Probucol augments later stages of mitophagy

Upstream of the degradation of damaged mitochondria is the targeting of mitochondria to lysosomes. The mitoQC assay can be used in both cells and in vivo to probe this precise step in mitophagy. Briefly, cells were transfected with Cerulean-Parkin and RG-OMP25, a plasmid containing mCherry and GFP in tandem with the mitochondrial targeting sequence of OMP25 (Fig 1A). Upon localization to acidic lysosomes, GFP signal is quenched, which distinguished mitochondria localized to lysosomes because they appear as puncta with red-only signal. Less than 5 red-only puncta are present in cells under normal conditions, but the number of puncta increases following induction of mitochondrial damage [20]. Cells with greater than 5 red-only puncta corresponding to mito-lysosomes were classified as “mitophagic” (Fig 1A). Following 6-hour CCCP treatment, 40.25 ± 6.3% cells are mitophagic compared to 13.32 ± 4.83% under normal conditions. A higher percentage of probucol-treated cells were mitophagic (66.29 ± 5.6%; Fig 1B), compared to treatments with the other candidate compounds.
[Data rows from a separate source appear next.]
(* ===== verification/StatusProjection.v ===== *)
(** * Authorizing a status projection

    [internal/project/status_projection_authorization_preview.go],
    [status_projection_apply_gate.go] and [status_projection_apply_packet.go]:
    what is at the target, whether the project may write there, what its
    protected paths hold, the gate that compares the packet of an apply request
    with all of it, and the packet a preview offers, with the command line and
    the API request that carry it. *)

From stdpp Require Import base list strings numbers gmap.
From Stdlib Require Import ZArith Lia String.
From S2P Require Import Prelude GoString Sha256 Json JsonText JsonDecode Schema Tx Capability FilePath Permission ReadOnlyVerify.
From S2P Require Import StatusFiles StatusShape StatusStore.

Record StatusProjectionAuthorizationPreviewOptions := MkPreviewOptions {
  pvo_TargetURI : string; pvo_GeneratedAt : option Z }.

Record StatusProjectionAuthorizationPermission := MkStatusPermission {
  sm_Capability : string; sm_ResourceType : string; sm_TargetURI : string;
  sm_CapabilityAllowed : bool; sm_PathAllowed : bool; sm_Allowed : bool; sm_Reason : string }.

Record StatusProjectionPreimage := MkStatusPreimage {
  sq_TargetPath : string; sq_Exists : bool; sq_Readable : bool; sq_SizeBytes : Z;
  sq_SHA256 : string; sq_SchemaStatus : string; sq_LegacyShape : bool;
  sq_MissingRequiredFields : list string; sq_UnexpectedTopLevelFields : list string;
  sq_CompatibilityMissing : list string; sq_CompatibilityUnexpected : list string;
  sq_SourceSnapshotHash : string; sq_Message : string }.

Record StatusProjectionWriteSetEntry := MkWriteSetEntry {
  sw_TargetURI : string; sw_TargetPath : string; sw_Operation : string; sw_Capability : string;
  sw_ExpectedBeforeExists : bool; sw_ExpectedBeforeSHA256 : string;
  sw_ExpectedBeforeSizeBytes : Z; sw_RequiresPreimageMatch : bool;
  sw_RequiresSchemaValidation : bool; sw_RollbackAction : string; sw_ProtectedPath : bool }.

(** The six [WouldCreate...] and [WouldWriteProjectFile...] facts are one flag:
    they are set together.  [WouldWriteExecution...], [WouldRunEngine...] and
    the three [...Attempted] facts are never set. *)
Record StatusProjectionAuthorizationPreview := MkStatusPreview {
  sv_Project : Record_; sv_Status : string; sv_Mode : string; sv_ClaimScope : string;
  sv_NotReal100 : bool; sv_Decision : string; sv_Message : string; sv_TargetKind : string;
  sv_TargetURI : string; sv_TargetPath : string; sv_SchemaURI : string;
  sv_ValidatorPreflight : string; sv_ProtectedPathFingerprintSHA256 : string;
  sv_SourceHash : string; sv_SummaryState : string; sv_RequiredAuthorizationPhrase : string;
  sv_Permission : StatusProjectionAuthorizationPermission;
  sv_Preimage : StatusProjectionPreimage; sv_WriteSet : list StatusProjectionWriteSetEntry;
  sv_RequiredPreflight : list string; sv_RequiredPacketFields : list string;
  sv_RequiredCapabilities : list string; sv_ProtectedPaths : list string;
  sv_RollbackPlan : list string; sv_BlockedBy : list string; sv_Warnings : list string;
  sv_ForbiddenActions : list string; sv_SafetyFacts : list (string * bool);
  sv_ApplyOpen : bool; sv_ApprovalRequired : bool; sv_ApprovalStatus : string;
  sv_WouldApplyAfterApproval : bool; sv_GeneratedAt : Z }.

Record statusProjectionProtectedPathFingerprint := MkFingerprint {
  fp_Hash : string; fp_EntryCount : Z }.

Definition statusProjectionSchemaURI : string := "schemas/status-projection.schema.json".
Definition statusProjectionClaimScope : string := "package_a_status_projection_preflight_only".
Definition maxStatusProjectionPreimageBytes : Z := 1024 * 1024.

(** ** Helpers *)

Fixpoint unique_loop (seen values : list string) : list string :=
  match values with
  | [] => []
  | value :: rest =>
      if (value =s "") || str_in value seen then unique_loop seen rest
      else value :: unique_loop (value :: seen) rest
  end.

Definition uniqueStrings (values : list string) : list string := unique_loop [] values.

Definition default_target : string := ".areaflow/status.json".
Definition target_facts (r : ApplyStatusProjectionResult) : jmap :=
  [("target_kind", JStr (sr_TargetKind r)); ("target_uri", JStr (sr_TargetURI r));
   ("status_projection_id", JInt (sr_StatusProjectionID r));
   ("snapshot_id", JInt (sr_SnapshotID r)); ("source_hash", JStr (sr_SourceHash r))].

(** The blockers of an allowed result are the nil slice. *)
Definition blockers_fact (r : ApplyStatusProjectionResult) : string * json :=
  ("blockers", jstrs_nil (sr_Blockers r)).

Definition insertStatusProjectionSnapshot (env : Env) (record : Record_) (snapshot : Snapshot)
    (o : ApplyStatusProjectionOptions) : M Z :=
  insert_mirror_snapshot env (p_ID record) (sn_Summary snapshot) (sn_SourceHash snapshot)
    (apo_TargetURI o).

Definition result_allowed (r : ApplyStatusProjectionResult) : bool := sr_Decision r =s "allowed".

Definition insertAppliedStatusProjection (env : Env) (record : Record_) (snapshot : Snapshot)
    (o : ApplyStatusProjectionOptions) (r : ApplyStatusProjectionResult) : M Z :=
  p <- insert_row (fun id =>
         MkStatusProjection id (p_ID record) 0 (sr_TargetKind r) (apo_TargetURI o)
           (statusProjectionSummaryState (sn_Summary snapshot)) (sn_Summary snapshot) 0
           (sn_SourceHash snapshot) (if result_allowed r then "written" else "blocked") (env_now env)
           (if result_allowed r then Some (env_unixnano env / 1000) else None)
           (mk ([("command_type", JStr statusProjectionApplyCommandType);
                 ("actor", JStr (apo_Actor o)); ("reason", JStr (apo_Reason o));
                 ("decision", JStr (sr_Decision r)); blockers_fact r]
                ++ written_facts r ++ apply_facts r))) ;;
  ret (sj_ID p).
(* ===== verification/Rbac.v ===== *)
(** * Roles

    [internal/auth/rbac.go]: the roles and their capabilities, OIDC users,
    the principal of a user, and granting, listing and revoking role
    bindings.  A binding gives a user or a team a role in one project, or the
    role [platform_admin] everywhere; the store has at most one active binding
    per project, subject and role. *)

From stdpp Require Import base list strings numbers.
From Stdlib Require Import ZArith Lia Ascii String.
From S2P Require Import Prelude GoString Sha256 Json Schema Tx Capability Encoding Auth.

Definition RolePlatformAdmin : string := "platform_admin".
Definition RoleProjectAdmin : string := "project_admin".
Definition RoleOperator : string := "operator".
Definition RoleApprover : string := "approver".
Definition RoleAuditor : string := "auditor".
Definition RoleViewer : string := "viewer".

Definition roleCapabilities : list (string * list string) :=
  [(RolePlatformAdmin, ["*"]);
   (RoleProjectAdmin, ["read"; "admin"; "project.manage"; "auth.role.manage";
                       "auth.token.manage"; "workflow.approval.record"; "run.control";
                       "worker.control"]);
   (RoleOperator, ["read"; "run.control"; "worker.control"]);
   (RoleApprover, ["read"; "workflow.approval.record"]);
   (RoleAuditor, ["read"; "audit.read"]);
   (RoleViewer, ["read"])].

Fixpoint lookup_role (role : string) (l : list (string * list string)) : option (list string) :=
  match l with
  | [] => None
  | (r, caps) :: rest => if role =s r then Some caps else lookup_role role rest
  end.
Definition logoutHandler (s : Server) (env : Env) (r : Request) (principal : Principal) (w : World)
  : Response * World :=
  if rq_Method r <>s "POST" then (writeError 405 "method not allowed", w)
  else
    let done w := (MkResponse 204 BEmpty (clearSessionCookies s) "", w) in
    match sv_sessionAuthenticator s with
    | Some sa =>
        if pr_SessionID principal =? 0 then done w
        else match sa_RevokeSession sa env (pr_SessionID principal) (pr_Actor principal)
                     "user logout" w with
             | (Err e, w) =>
                 if is_invalid_session e then done w
                 else (writeError 500 "revoke web session failed", w)
             | (Ok _, w) => done w
             end
    | None => done w
    end.

(** *** Decoding of request bodies: [DisallowUnknownFields], keys up to case,
    null leaves a field as it is *)

Definition field_names_known (names : list string) (m : jmap) : bool :=
  forallb (fun kv => existsb (fun n => equal_fold (fst kv) n) names) m.

(** A field's last matching value; [None] for a value of the wrong type *)
Definition field (name : string) (m : jmap) : option json :=
  fold_left (fun acc kv => if equal_fold (fst kv) name
                           then match snd kv with JNull => acc | v => Some v end else acc) m None.
Definition field_string (name : string) (m : jmap) : option string :=
  match field name m with
  | None => Some ""
  | Some (JStr s) => Some s
  | Some _ => None
  end.
Definition field_int (name : string) (m : jmap) : option Z :=
  match field name m with
  | None => Some 0
  | Some (JInt z) => if (- 2 ^ 63 <=? z) && (z <? 2 ^ 63) then Some z else None
  | Some _ => None
  end.
Definition field_strings (name : string) (m : jmap) : option (list string) :=
  match field name m with
  | None => Some []
  | Some j => json_string_slice j
  end.

Record tokenRequest := MkTokenRequest {
  tq_Actor : string; tq_Reason : string; tq_Projects : list string;
  tq_Capabilities : list string; tq_ExpiresAt : string; tq_RotatedFrom : Z }.

Definition decode_token_request (b : option json) : option tokenRequest :=
  match b with
  | Some (JObj m) =>
      if negb (field_names_known ["actor"; "reason"; "projects"; "capabilities"; "expires_at";
                                  "rotated_from_token_id"] m) then None
      else match field_string "actor" m, field_string "reason" m, field_strings "projects" m,
                 field_strings "capabilities" m, field_string "expires_at" m,
                 field_int "rotated_from_token_id" m with
           | Some actor, Some reason, Some projects, Some capabilities, Some expires, Some from =>
               Some (MkTokenRequest actor reason projects capabilities expires from)
           | _, _, _, _, _, _ => None
           end
  | Some JNull => Some (MkTokenRequest "" "" [] [] "" 0)
  | _ => None
  end.

Record bindingRequest := MkBindingRequest {
  bq_UserID : Z; bq_TeamID : Z; bq_Role : string; bq_Reason : string; bq_ExpiresAt : string }.

Definition decode_binding_request (b : option json) : option bindingRequest :=
  match b with
  | Some (JObj m) =>
      if negb (field_names_known ["user_id"; "team_id"; "role"; "reason"; "expires_at"] m) then None
      else match field_int "user_id" m, field_int "team_id" m, field_string "role" m,
                 field_string "reason" m, field_string "expires_at" m with
           | Some user, Some team, Some role, Some reason, Some expires =>
               Some (MkBindingRequest user team role reason expires)
           | _, _, _, _, _ => None
           end
  | Some JNull => Some (MkBindingRequest 0 0 "" "" "")
  | _ => None
  end.

Section Handlers.
(** [time.Parse(time.RFC3339, value)] *)
Context (time_Parse : string -> option GoTime).

Definition tokensHandler (s : Server) (env : Env) (r : Request) (principal : Principal) (w : World)
  : Response * World :=
  match sv_sessionAuthenticator s with
  | None => (writeError 503 "token service is unavailable", w)
  | Some sa =>
      if rq_Method r =s "GET" then
        match sa_ListTokens sa (wd_db w) with
        | Err _ => (writeError 500 "list service tokens failed", w)
        | Ok records => (respond 200 (BTokens records), w)
        end
      else if rq_Method r =s "POST" then
        match decode_token_request (rq_Body r) with
        | None => (writeError 400 "invalid service token request", w)
        | Some request =>
            match time_Parse (tq_ExpiresAt request) with
            | None => (writeError 400 "expires_at must be RFC3339", w)
            | Some expiresAt =>
                match sa_CreateToken sa env
                        (MkCreateToken (tq_Actor request) (tq_Reason request) (tq_Projects request)
                           (tq_Capabilities request) (Some expiresAt) (pr_Actor principal)
                           (tq_RotatedFrom request)) w with
                | (Err e, w) => (respond 400 (BErr e), w)
                | (Ok created, w) => (respond 201 (BCreatedToken created), w)
                end
            end
        end
      else if rq_Method r =s "DELETE" then
        match sa_RevokeToken sa env (trim_space (query_get r "token_key")) (pr_Actor principal)
                (trim_space (query_get r "reason")) w with
        | (Err e, w) => (respond 400 (BErr e), w)
        | (Ok _, w) => (respond 204 BEmpty, w)
        end
      else (writeError 405 "method not allowed", w)
  end.
(* ===== verification/Demo.v ===== *)
(** * A concrete store

    One project with a queued dry run of two tasks, an environment, and the
    states a few commands reach from it: the inputs on which the theorems of
    the development are instantiated. *)

From stdpp Require Import base list strings numbers gmap.
From Stdlib Require Import ZArith Lia String.
From S2P Require Import Prelude GoString Json Schema Tx Command Worker Lease RunOnce RunControl.
From S2P Require Import Profile Workflow Gates.

Definition demo_env : Env :=
  MkEnv 5000000 5 "2026-01-01T00:00:05Z" (Some "host") (Some "/home/af") (fun _ => false)
    (fun _ => false) (fun _ => true) (fun _ _ _ => Err (ErrText "no s3")).

(** The same environment ten minutes later *)
Definition demo_later : Env :=
  MkEnv 605000000 600 "2026-01-01T00:10:05Z" (Some "host") (Some "/home/af") (fun _ => false)
    (fun _ => false) (fun _ => true) (fun _ _ _ => Err (ErrText "no s3")).

Definition demo_project : Record_ :=
  MkRecord 1 "demo" "Demo" "software" "generic" "standard" "main" "/srv/demo" "local"
    "/var/areaflow".

Definition demo_run : RunRecord :=
  MkRun 1 1 1 "preview" "dry_run" "queued" "low" "protected" true [] [] 0 None.

Definition demo_task (id : Z) : RunTaskRecord :=
  MkRunTask id 1 1 0 1 "task" "verify" "queued" "low" id [] id id.

Definition demo_db : DB :=
  set_run_tasks (MkTable [demo_task 1; demo_task 2] 3)
    (set_runs (MkTable [demo_run] 2)
       (set_projects (MkTable [demo_project] 2) empty_db)).

Definition demo_world : World := MkWorld demo_db ∅ (MkCounters 0 0 0 0).

Definition demo_register : RegisterWorkerOptions :=
  MkRegisterWorker "w1" "" "" 42 [] None 0 0 "" "" "k-register".

Definition demo_acquire : AcquireLeaseOptions :=
  MkAcquireLease "w1" 1 "" ["read_project"] None None 60 false "" "" "k-acquire".

(** A request for a capability the worker does not hold *)
Definition demo_acquire_denied : AcquireLeaseOptions :=
  MkAcquireLease "w1" 1 "" ["deploy"] None None 60 false "" "" "k-denied".

Definition demo_release : ReleaseLeaseOptions :=
  MkReleaseLease "w1" 1 "completed" None "" "" "k-release".

Definition demo_recover : RecoverLeasesOptions := MkRecoverLeases 5 "" "" None "k-recover".

Definition demo_run_once : WorkerRunOnceOptions := MkRunOnce "w1" 0 [] 0 "" "" None.

Definition demo_control (action : string) : RunControlOptions :=
  MkRunControl action ("k-" +:+ action) "" "".

(** A worker is registered; then it holds a lease on the first task. *)
Definition demo_registered : World := snd (RegisterWorker demo_env demo_project demo_register demo_world).
Definition demo_leased : World :=
  snd (AcquireLease demo_env demo_project demo_acquire demo_registered).

(** The commands take effect. *)
Example demo_registered_ok :
  is_ok (fst (RegisterWorker demo_env demo_project demo_register demo_world)) = true.
Proof. vm_compute. reflexivity. Qed.

Example demo_leased_ok :
  List.map (fun l => (l_ID l, l_RunTaskID l, l_Status l, l_ExpiresAt l))
    (t_rows (db_leases (wd_db demo_leased)))
  = [(1, 1, "active", 65000000)]
  /\ List.map t_Status (t_rows (db_run_tasks (wd_db demo_leased))) = ["leased"; "queued"].
Proof. vm_compute. done. Qed.

Example demo_run_once_ok :
  let r := RunWorkerOnce demo_env demo_project demo_run_once demo_registered in
  is_ok (fst r) = true
  /\ List.map t_Status (t_rows (db_run_tasks (wd_db (snd r)))) = ["passed"; "queued"]
  /\ List.map l_Status (t_rows (db_leases (wd_db (snd r)))) = ["completed"].
Proof. vm_compute. done. Qed.

Example demo_recover_ok :
  let w := snd (RecoverExpiredLeases demo_later demo_project demo_recover demo_leased) in
  List.map t_Status (t_rows (db_run_tasks (wd_db w))) = ["needs_recovery"; "queued"]
  /\ List.map l_Status (t_rows (db_leases (wd_db w))) = ["needs_recovery"].
Proof. vm_compute. done. Qed.

(** ** A workflow version *)

Definition demo_profile : Profile :=
  MkProfile "standard" 1 "Standard" "" (MkAdapterDefaults "generic" "standard")
    (MkVersionBinding true "explicit") ["draft"; "ready"]
    [MkStage "discussion" "" ["discussion.md"] [] ["discussion_gate"] []]
    [] [MkGate "discussion_gate" "v0.3" "gate_results"] []
    (MkArtifactPolicy "" "" "" "" "") (MkPermissionPolicy "readonly" requiredWriteGuards)
    (MkCutoverPolicy "" "" "").

(** One profile file below [/opt/areaflow], seen from a directory inside it *)
Definition demo_fs : ProfileFS :=
  MkProfileFS (Ok ["opt"; "areaflow"; "cmd"])
    (fun p => p =s "/opt/areaflow/workflow/profiles")
    (fun p => if p =s "/opt/areaflow/workflow/profiles/standard/profile.yaml"
              then ReadOk "profile_id: standard" else ReadMissing)
    (fun p => if p =s "/opt/areaflow/workflow/profiles"
              then DirOk [("README.md", false); ("standard", true)] else DirMissing)
    (fun _ => Ok demo_profile).

(** No readiness report is available. *)
Definition demo_readiness (w : World) (r : Record_) (label : string)
  : res error CutoverReadiness := Err (ErrText "no readiness").

Definition demo_create : CreateWorkflowVersionOptions :=
  MkCreateVersion "v1" "k-create" "" "" (MkBinding "" 0 "" "").

Definition demo_versioned : World :=
  snd (CreateWorkflowVersion demo_env demo_fs demo_project demo_create demo_world).

Definition demo_mark (stage itemType : string) : MarkWorkflowItemReadyOptions :=
  MkMarkReady stage itemType "" "".

(** The items the promotion gate requires are ready. *)
Definition demo_marked : World :=
  snd (MarkWorkflowItemReady demo_env demo_project "v1" (demo_mark "queue" "queue_candidate")
    (snd (MarkWorkflowItemReady demo_env demo_project "v1"
            (demo_mark "promotion_preview" "promotion_preview") demo_versioned))).

Definition demo_gate (name key : string) : RunGateOptions := MkRunGate name "" "" key.
Definition demo_promoted : World :=
  snd (RunWorkflowGate demo_env demo_fs demo_readiness demo_project "v1"
         (demo_gate "promotion_preview" "k-gate") demo_marked).

Definition demo_preview : PreviewTransitionOptions := MkPreviewTransition "" "" "alice" "" "k-p".
Definition demo_previewed : World :=
  snd (PreviewWorkflowTransition demo_env demo_project "v1" demo_preview demo_promoted).

Definition demo_approval (actor : string) : CreateApprovalOptions :=
  MkCreateApproval "" "" actor "" "high" "k-approve" 0 None.
Definition demo_approved : World :=
  snd (CreateApprovalRecord demo_env demo_project "v1" (demo_approval "bob") demo_previewed).

Example demo_workflow_ok :
  List.length (t_rows (db_workflow_items (wd_db demo_versioned))) = 10%nat
  /\ List.length (t_rows (db_workflow_item_links (wd_db demo_versioned))) = 9%nat
  /\ List.map g_Status (t_rows (db_gate_results (wd_db demo_promoted))) = ["pass"]
  /\ List.map tp_Status (t_rows (db_transition_previews (wd_db demo_previewed))) = ["ready"]
  /\ List.map ap_Decision (t_rows (db_approval_records (wd_db demo_approved))) = ["approved"].
Proof. vm_compute. done. Qed.

(** The requester of a transition cannot approve it when the risk is high. *)
Example demo_self_approval_refused :
  fst (CreateApprovalRecord demo_env demo_project "v1" (demo_approval "alice") demo_previewed)
  = Err (ErrText "high-risk approval requires an approver different from the transition requester").
Proof. vm_compute. done. Qed.

(** A passing live mapping gate *)
Example demo_live_mapping_ok :
  match RunWorkflowGate demo_env demo_fs demo_readiness demo_project "v1"
          (demo_gate "live_mapping_gate" "k-live") demo_approved with
  | (Ok g, _) => g_Status g = "pass"
  | (Err _, _) => False
  end.
Proof. vm_compute. done. Qed.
Fig 1. Probucol increased the targeting of mitochondria to lysosomes through ABCA1.

(A) The mitoQC reporter was expressed in HeLa cells along with Cerulean-Parkin. Mitophagy was stimulated by treating cells with CCCP for 6 hours along with either DMSO or candidate molecules from the screen. Mitochondria appear as red-only puncta when localized to acidic cellular compartments. (B) Cells with >5 red-only puncta were defined as mitophagic, and the mean percentage of mitophagic cells in each treatment condition is displayed. (C) Seven-day old flies expressing the mitoQC reporter in dopaminergic neurons were fed food supplemented with probucol in combination with either paraquat or water. (D) Immunostaining using antibody against TH segmented and defined dopaminergic neurons. The mean percentage of red-only mitochondrial area in each dopaminergic neuron is displayed. (E) Control flies and flies coexpressing the human ABCA1 transgene and the mitoQC reporter were administered probucol in the presence and absence of paraquat. The mean percentage of red-only mitochondrial area in TH-positive neurons is displayed. See S4D Fig for corresponding images. (F) Mitophagy was assessed in HeLa cells stably expressing mitoQC and Cerulean-Parkin, which were transfected with either pLKO1 vector or with shABCA1. The mean percentage of red-only mitochondrial area per cell is displayed. See S4C Fig for corresponding images. Data information: Results are representative of at least 3 biological replicates, each indicated by data points in B, D, E, and F. Bars represent mean values and error bars represent SEM. *, **, and *** indicate p-values <0.05, 0.01, and 0.005, respectively. At least 40 cells were assessed for B, D, E, and F, respectively. Dopaminergic neurons from at least 2 fly brains were analyzed for each treatment with at least 10 ROIs per brain. Statistical analysis was performed using ANOVA and Dunnett’s multiple comparison correction. The data underlying the graphs shown in the figure can be found in S1 Data. ABCA1, ATP binding cassette transporter A1; CCCP, carbonyl cyanide m-chlorophenyl hydrazone; ROI, region of interest; TH, tyrosine hydroxylase.

Compounds were retested in an orthogonal mitochondrial clearance assay; probucol increased the extent to which mitochondrial substrates were degraded following induction of mitochondrial damage. Immunoblotting was performed to visualize levels of the outer mitochondrial membrane protein voltage-dependent anion-selective channel protein 1 (VDAC1) and the inner mitochondrial membrane substrate ATP synthase F1 subunit alpha (ATP5A) (S2D, S2E and S4 Figs). Predictably, VDAC1 levels declined over the CCCP time course. While probucol treatment does not increase VDAC1 degradation under basal conditions, it promoted enhanced degradation of VDAC1 over the CCCP time course (S2D and S2E Fig).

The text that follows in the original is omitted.